Shaking himself, he pushed the memories away as he cast a glance around the saloon. None had taken any notice of their conversation, the old timers continuing their game and the barkeep continuing his mooning.

His finger began a tap against his thigh. Callihan was a proper villain, one a lady like her shouldn’t even know of, let alone have a relationship that would warrant the man’s killing. “Heard tell he was dead a while back.”

“He isn’t.”

She said it with such confidence, as if her version of fact trumped everyone else’s. Unease trickled through him. It were lucky none had noticed her invocation of Callihan’s name. No doubt it would conjure such an evil doer to their presence, or those who thought to follow in his like. Why would this wren of a woman keep tabs on a bad man like Callihan? The man was a legend, but not the good kind. No, he was known for his ruthlessness, his cruelty, and that he never left anyone alive. “What did Josiah Callihan ever do to you?”
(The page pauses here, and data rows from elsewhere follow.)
(* ===== verification/Console.v ===== *)
(** * The console

    kern/driver/console.c, kern/libs/stdio.c and kern/libs/readline.c: the ring of
    input characters, output through the firmware, formatted output and the line
    editor of the kernel monitor.  The firmware is the serial line: [pending] are the
    results that the next calls of [sbi_console_getchar] give (-1 when there are none)
    and [screen] is what [sbi_console_putchar] has put out.  Interrupts are off in the
    functions that save and restore them, which are executed at once. *)

From S2P Require Import Prelude CString Printf.

Definition CONSBUFSIZE : Z := 512.

Record console := Console {
  cons_buf : Z → Z;
  cons_rpos : Z;
  cons_wpos : Z;
  pending : list Z;
  screen : list Z;
  (** [buf] of readline.c, and memory *)
  line : Z → Z;
  cmem : mem;
}.

Definition set_cons_buf (i v : Z) (s : console) : console :=
  Console (upd i v (cons_buf s)) (cons_rpos s) (cons_wpos s) (pending s) (screen s) (line s) (cmem s).
Definition set_cons_rpos (v : Z) (s : console) : console :=
  Console (cons_buf s) v (cons_wpos s) (pending s) (screen s) (line s) (cmem s).
Definition set_cons_wpos (v : Z) (s : console) : console :=
  Console (cons_buf s) (cons_rpos s) v (pending s) (screen s) (line s) (cmem s).
Definition set_pending (l : list Z) (s : console) : console :=
  Console (cons_buf s) (cons_rpos s) (cons_wpos s) l (screen s) (line s) (cmem s).
Definition put_screen (c : Z) (s : console) : console :=
  Console (cons_buf s) (cons_rpos s) (cons_wpos s) (pending s) (screen s ++ [c]) (line s) (cmem s).
Definition set_line (i v : Z) (s : console) : console :=
  Console (cons_buf s) (cons_rpos s) (cons_wpos s) (pending s) (screen s) (upd i v (line s)) (cmem s).

(** ** The serial line *)

Definition sbi_console_getchar : M console Z :=
  l ← gets pending;
  match l with
  | [] => mret (-1)
  | c :: l => modify (set_pending l);; mret c
  end.

Definition sbi_console_putchar (c : Z) : M console unit := modify (put_screen c).

(** ** kern/driver/console.c *)

Definition serial_proc_data : M console Z :=
  c ← sbi_console_getchar;
  mret (if c <? 0 then -1 else if c =? 127 then 8 else c).

Fixpoint cons_intr_loop (fuel : nat) (proc : M console Z) : M console unit :=
  match fuel with
  | O => out_of_fuel
  | S fuel' =>
    c ← proc;
    if c =? -1 then mret tt
    else
      when (negb (c =? 0))
        (w ← gets cons_wpos;
         modify (set_cons_buf w (u8 c));;
         modify (set_cons_wpos (w + 1));;
         when (w + 1 =? CONSBUFSIZE) (modify (set_cons_wpos 0)));;
      cons_intr_loop fuel' proc
  end.

(** Every round but the last takes one pending character. *)
Definition cons_intr (proc : M console Z) : M console unit :=
  n ← gets (λ s, length (pending s));
  cons_intr_loop (S n) proc.

Definition serial_intr : M console unit := cons_intr serial_proc_data.

Definition kbd_intr : M console unit := serial_intr.

Definition serial_putc (c : Z) : M console unit :=
  if negb (c =? 8) then sbi_console_putchar c
  else
    sbi_console_putchar 8;;
    sbi_console_putchar 32;;
    sbi_console_putchar 8.

Definition cons_init : M console unit := sbi_console_getchar;; mret tt.

Definition cons_putc (c : Z) : M console unit := serial_putc c.

Definition cons_getc : M console Z :=
  serial_intr;;
  s ← gets id;
  if negb (cons_rpos s =? cons_wpos s) then
    let c := cons_buf s (cons_rpos s) in
    modify (set_cons_rpos (cons_rpos s + 1));;
    when (cons_rpos s + 1 =? CONSBUFSIZE) (modify (set_cons_rpos 0));;
    mret c
  else mret 0.

(** ** kern/libs/stdio.c *)

(** [cnt] is next to the console while a string is formatted. *)
Definition cputch (c : Z) : M (console * Z) unit := λ s,
  match cons_putc c s.1 with
  | Ok (_, t) => Ok (tt, (t, s32 (s.2 + 1)))
  | Panic => Panic
  | Fuel => Fuel
  end.

Definition with_count (m : M (console * Z) unit) : M console Z := λ s,
  match m (s, 0) with
  | Ok (_, (t, cnt)) => Ok (cnt, t)
  | Panic => Panic
  | Fuel => Fuel
  end.

Definition vcprintf (fuel : nat) (fmt : cptr) (va : Z → Z) : M console Z :=
  with_count (vprintfmt (λ p, gets (λ s : console * Z, cmem s.1 p)) cputch fuel fmt va).

Definition cprintf (fuel : nat) (fmt : cptr) (va : Z → Z) : M console Z := vcprintf fuel fmt va.

Definition cputchar (c : Z) : M console unit := cons_putc c.

Fixpoint cputs_loop (fuel : nat) (str : Z) : M (console * Z) unit :=
  match fuel with
  | O => out_of_fuel
  | S fuel' =>
    c ← gets (λ s : console * Z, cmem s.1 str);
    if negb (c =? 0) then cputch c;; cputs_loop fuel' (str + 1) else mret tt
  end.

Definition cputs (fuel : nat) (str : Z) : M console Z := with_count (cputs_loop fuel str;; cputch 10).

(** The processor spins until a character arrives. *)
Fixpoint getchar (fuel : nat) : M console Z :=
  match fuel with
  | O => out_of_fuel
  | S fuel' => c ← cons_getc; if c =? 0 then getchar fuel' else mret c
  end.

(** ** kern/libs/readline.c *)

Definition BUFSIZE : Z := 1024.

(** The result is whether [buf] is returned; [n] bounds the characters of the line. *)
Fixpoint readline_loop (fuel n : nat) (i : Z) : M console bool :=
  match n with
  | O => out_of_fuel
  | S n' =>
    c ← getchar fuel;
    if c <? 0 then mret false
    else if ((32 <=? c) && (i <? BUFSIZE - 1))%bool then
      cputchar c;;
      modify (set_line i c);;
      readline_loop fuel n' (i + 1)
    else if ((c =? 8) && (0 <? i))%bool then
      cputchar c;;
      readline_loop fuel n' (i - 1)
    else if ((c =? 10) || (c =? 13))%bool then
      cputchar c;;
      modify (set_line i 0);;
      mret true
    else readline_loop fuel n' i
  end.

Definition readline (fuel n : nat) (prompt : Z) : M console bool :=
  when (negb (prompt =? 0)) (cprintf fuel (lit "%s") (λ _, prompt);; mret tt);;
  readline_loop fuel n 0.

(** ** The queue of input *)

(** What a serial character becomes. *)
Definition cooked (c : Z) : Z := if c =? 127 then 8 else u8 c.

(** The characters that [cons_getc] still delivers: those in the ring, then the pending
    ones. *)
Definition ring_count (s : console) : Z := (cons_wpos s - cons_rpos s) mod CONSBUFSIZE.
Definition ring (s : console) : list Z :=
  map (λ k, cons_buf s ((cons_rpos s + Z.of_nat k) mod CONSBUFSIZE)) (seq 0 (Z.to_nat (ring_count s))).
Definition arriving (l : list Z) : list Z := cooked <$> filter (λ c, c ≠ 0) l.
Definition input (s : console) : list Z := ring s ++ arriving (pending s).

Record cons_inv (s : console) : Prop := ConsInv {
  ci_rpos : 0 ≤ cons_rpos s < CONSBUFSIZE;
  ci_wpos : 0 ≤ cons_wpos s < CONSBUFSIZE;
  ci_pending : Forall (λ c, 0 ≤ c < 256) (pending s);
  ci_room : Z.of_nat (length (input s)) < CONSBUFSIZE;
}.

(** Nothing but the ring and the serial input has changed. *)
Definition same_output (s s' : console) : Prop := screen s' = screen s ∧ line s' = line s ∧ cmem s' = cmem s.

Lemma ring_length s : Z.of_nat (length (ring s)) = ring_count s.
Proof. unfold ring. rewrite length_map, length_seq. apply Z2Nat.id, Z.mod_pos_bound. unfold CONSBUFSIZE. lia. Qed.

(** Storing one character at the write position. *)
Definition stored (c : Z) (s : console) : console :=
  set_cons_wpos (if cons_wpos s + 1 =? CONSBUFSIZE then 0 else cons_wpos s + 1) (set_cons_buf (cons_wpos s) c s).

Lemma stored_ring c s :
  0 ≤ cons_rpos s < CONSBUFSIZE → 0 ≤ cons_wpos s < CONSBUFSIZE → Z.of_nat (length (ring s)) + 1 < CONSBUFSIZE →
  ring (stored c s) = ring s ++ [c].
Proof.
  intros Hr Hw. rewrite ring_length. intros Hl. unfold CONSBUFSIZE in *.
  assert (ring_count (stored c s) = ring_count s + 1 ∧ (cons_rpos s + ring_count s) mod 512 = cons_wpos s) as [Ec Ew].
  { unfold ring_count, stored, CONSBUFSIZE in *. cbn [cons_wpos cons_rpos set_cons_wpos set_cons_buf].
    destruct (Z.eqb_spec (cons_wpos s + 1) 512); Z.to_euclidean_division_equations; lia. }
  assert (0 ≤ ring_count s) as H0 by (apply Z.mod_pos_bound; done).
  unfold ring. rewrite Ec. replace (Z.to_nat (ring_count s + 1)) with (S (Z.to_nat (ring_count s))) by lia.
  rewrite seq_S, map_app. f_equal.
  - apply map_ext_in. intros k Hk%in_seq. unfold stored. cbn [cons_buf cons_rpos set_cons_wpos set_cons_buf]. rewrite upd_ne; [done|].
    rewrite <-Ew. unfold CONSBUFSIZE. intros E. clear -E Hk Hl H0 Hr. Z.to_euclidean_division_equations. lia.
  - cbn [map]. f_equal. unfold stored. cbn [cons_buf cons_rpos set_cons_wpos set_cons_buf]. unfold CONSBUFSIZE.
    replace (cons_rpos s + Z.of_nat (0 + Z.to_nat (ring_count s))) with (cons_rpos s + ring_count s) by lia. rewrite Ew. by rewrite upd_eq.
Qed.

Lemma serial_proc_data_nil s : pending s = [] → serial_proc_data s = Ok (-1, s).
Proof. intros H. unfold serial_proc_data, sbi_console_getchar. by rewrite !bind_assoc, bind_gets, H. Qed.

Lemma serial_proc_data_cons s c l :
  pending s = c :: l → 0 ≤ c → serial_proc_data s = Ok (if c =? 127 then 8 else c, set_pending l s).
Proof.
  intros H Hc. unfold serial_proc_data, sbi_console_getchar. rewrite !bind_assoc, bind_gets, H, bind_assoc, bind_modify, bind_ret.
  by rewrite (proj2 (Z.ltb_ge c 0)).
Qed.

Lemma arriving_cons c l : arriving (c :: l) = if c =? 0 then arriving l else cooked c :: arriving l.
Proof.
  unfold arriving. destruct (Z.eqb_spec c 0) as [->|Hc]; [by rewrite filter_cons_False by (intros H; by apply H)|].
  by rewrite filter_cons_True.
Qed.

Lemma cons_intr_spec l s :
  pending s = l → 0 ≤ cons_rpos s < CONSBUFSIZE → 0 ≤ cons_wpos s < CONSBUFSIZE → Forall (λ c, 0 ≤ c < 256) l →
  Z.of_nat (length (ring s ++ arriving l)) < CONSBUFSIZE →
  ∃ s', cons_intr_loop (S (length l)) serial_proc_data s = Ok (tt, s') ∧ pending s' = [] ∧ ring s' = ring s ++ arriving l ∧
    cons_rpos s' = cons_rpos s ∧ 0 ≤ cons_wpos s' < CONSBUFSIZE ∧ same_output s s'.
Proof.
  revert s. induction l as [|c l IH]; intros s Hp Hr Hw Hc Hroom.
  { exists s. cbn [cons_intr_loop length]. rewrite (bind_ok _ _ _ _ _ (serial_proc_data_nil s Hp)). split; [done|]. rewrite app_nil_r. done. }
  apply Forall_cons in Hc as [Hc Hl]. cbn [length]. cbn [cons_intr_loop].
  rewrite (bind_ok _ _ _ _ _ (serial_proc_data_cons s c l Hp ltac:(lia))).
  set (d := if c =? 127 then 8 else c). assert (0 ≤ d < 256 ∧ (d = 0 ↔ c = 0) ∧ u8 d = cooked c) as (Hd & Hd0 & Hdc).
  { unfold d, cooked. destruct (Z.eqb_spec c 127); split_and!; try lia; done. }
  rewrite (proj2 (Z.eqb_neq d (-1))) by lia. rewrite arriving_cons in Hroom |- *.
  destruct (Z.eqb_spec d 0) as [H0|H0]; cbn [negb when].
  - rewrite bind_ret. rewrite (proj2 (Z.eqb_eq c 0)) in Hroom |- * by tauto. apply (IH (set_pending l s)); done.
  - rewrite (proj2 (Z.eqb_neq c 0)) in Hroom |- * by tauto. rewrite !bind_assoc, bind_gets.
    rewrite !bind_assoc, bind_modify, !bind_assoc, bind_modify. rewrite bind_when_modify. cbn [cons_wpos set_pending].
    rewrite Hdc. set (s1 := set_pending l s).
    assert (stored (cooked c) s1 = if cons_wpos s + 1 =? CONSBUFSIZE then set_cons_wpos 0 (set_cons_wpos (cons_wpos s + 1) (set_cons_buf (cons_wpos s) (cooked c) s1))
      else set_cons_wpos (cons_wpos s + 1) (set_cons_buf (cons_wpos s) (cooked c) s1)) as <- by (unfold stored, s1; cbn [cons_wpos set_pending]; by destruct (cons_wpos s + 1 =? CONSBUFSIZE)).
    assert (ring (stored (cooked c) s1) = ring s ++ [cooked c]) as Er.
    { apply (stored_ring (cooked c) s1); [done..|]. rewrite length_app in Hroom. cbn [length] in Hroom. change (ring s1) with (ring s). lia. }
    destruct (IH (stored (cooked c) s1)) as (s' & E & Hp' & Hr' & Hrp & Hwp & Ho); try done.
    + unfold stored, CONSBUFSIZE in *. cbn. destruct (Z.eqb_spec (cons_wpos s + 1) 512); lia.
    + rewrite Er, <-app_assoc. done.
    + exists s'. split; [exact E|]. split_and!; try done; try apply Hwp; try apply Ho. rewrite Hr', Er, <-app_assoc. done.
Qed.

(** Taking the first character of the ring. *)
Lemma ring_take s c q :
  0 ≤ cons_rpos s < CONSBUFSIZE → 0 ≤ cons_wpos s < CONSBUFSIZE → ring s = c :: q →
  cons_rpos s ≠ cons_wpos s ∧ cons_buf s (cons_rpos s) = c ∧
  ring (set_cons_rpos (if cons_rpos s + 1 =? CONSBUFSIZE then 0 else cons_rpos s + 1) s) = q.
Proof.
  intros Hr Hw Eq. pose proof (ring_length s) as Hl. rewrite Eq in Hl. cbn [length] in Hl. unfold CONSBUFSIZE in *.
  set (r := if cons_rpos s + 1 =? 512 then 0 else cons_rpos s + 1).
  assert (0 ≤ r < 512 ∧ (cons_rpos s + 1) mod 512 = r) as [Hr' Em].
  { unfold r. destruct (Z.eqb_spec (cons_rpos s + 1) 512) as [->|]; [done|]. rewrite Z.mod_small; lia. }
  assert (ring_count (set_cons_rpos r s) = ring_count s - 1) as Ec.
  { unfold ring_count, CONSBUFSIZE in *. cbn [cons_wpos cons_rpos set_cons_rpos]. clear -Hl Em Hr Hw Hr'. Z.to_euclidean_division_equations. lia. }
  unfold ring in Eq. replace (Z.to_nat (ring_count s)) with (S (Z.to_nat (ring_count s - 1))) in Eq by lia. cbn [seq map] in Eq.
  injection Eq as Ec0 Eq. unfold CONSBUFSIZE in *. rewrite Z.add_0_r, Z.mod_small in Ec0 by lia. split_and!; [|done|].
  - intros E. unfold ring_count, CONSBUFSIZE in Hl. rewrite E, Z.sub_diag, Z.mod_0_l in Hl by lia. lia.
  - rewrite <-Eq. unfold ring. rewrite Ec, <-seq_shift, map_map. apply map_ext. intros k. cbn [cons_buf cons_rpos set_cons_rpos]. f_equal.
    unfold CONSBUFSIZE. rewrite <-Em, Zplus_mod_idemp_l. f_equal. lia.
Qed.

Lemma ring_nil s : 0 ≤ cons_rpos s < CONSBUFSIZE → 0 ≤ cons_wpos s < CONSBUFSIZE → ring s = [] → cons_rpos s = cons_wpos s.
Proof.
  intros Hr Hw E. pose proof (ring_length s) as Hl. rewrite E in Hl. unfold ring_count, CONSBUFSIZE in *. cbn [length] in Hl.
  clear E. Z.to_euclidean_division_equations. lia.
Qed.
“That’s my business, and none of yours. I’m willing to pay, and pay well. You’ll be amply compensated for your time.”

“I weren’t worried about that, darlin’. It’s only Josiah Callihan is a bad man, and I don’t mix with bad men.” At least, not since he himself had grown to a man.

The faintest rising of an eyebrow. “Weren’t you a marshal? Aren’t you now a gunslinger?”

“I was.” And because he was feeling a mite contrary… “I don’t hold with the term gunslinger.”

She ignored his last comment to focus on the first. “Then don’t you, by definition, associate with bad men?”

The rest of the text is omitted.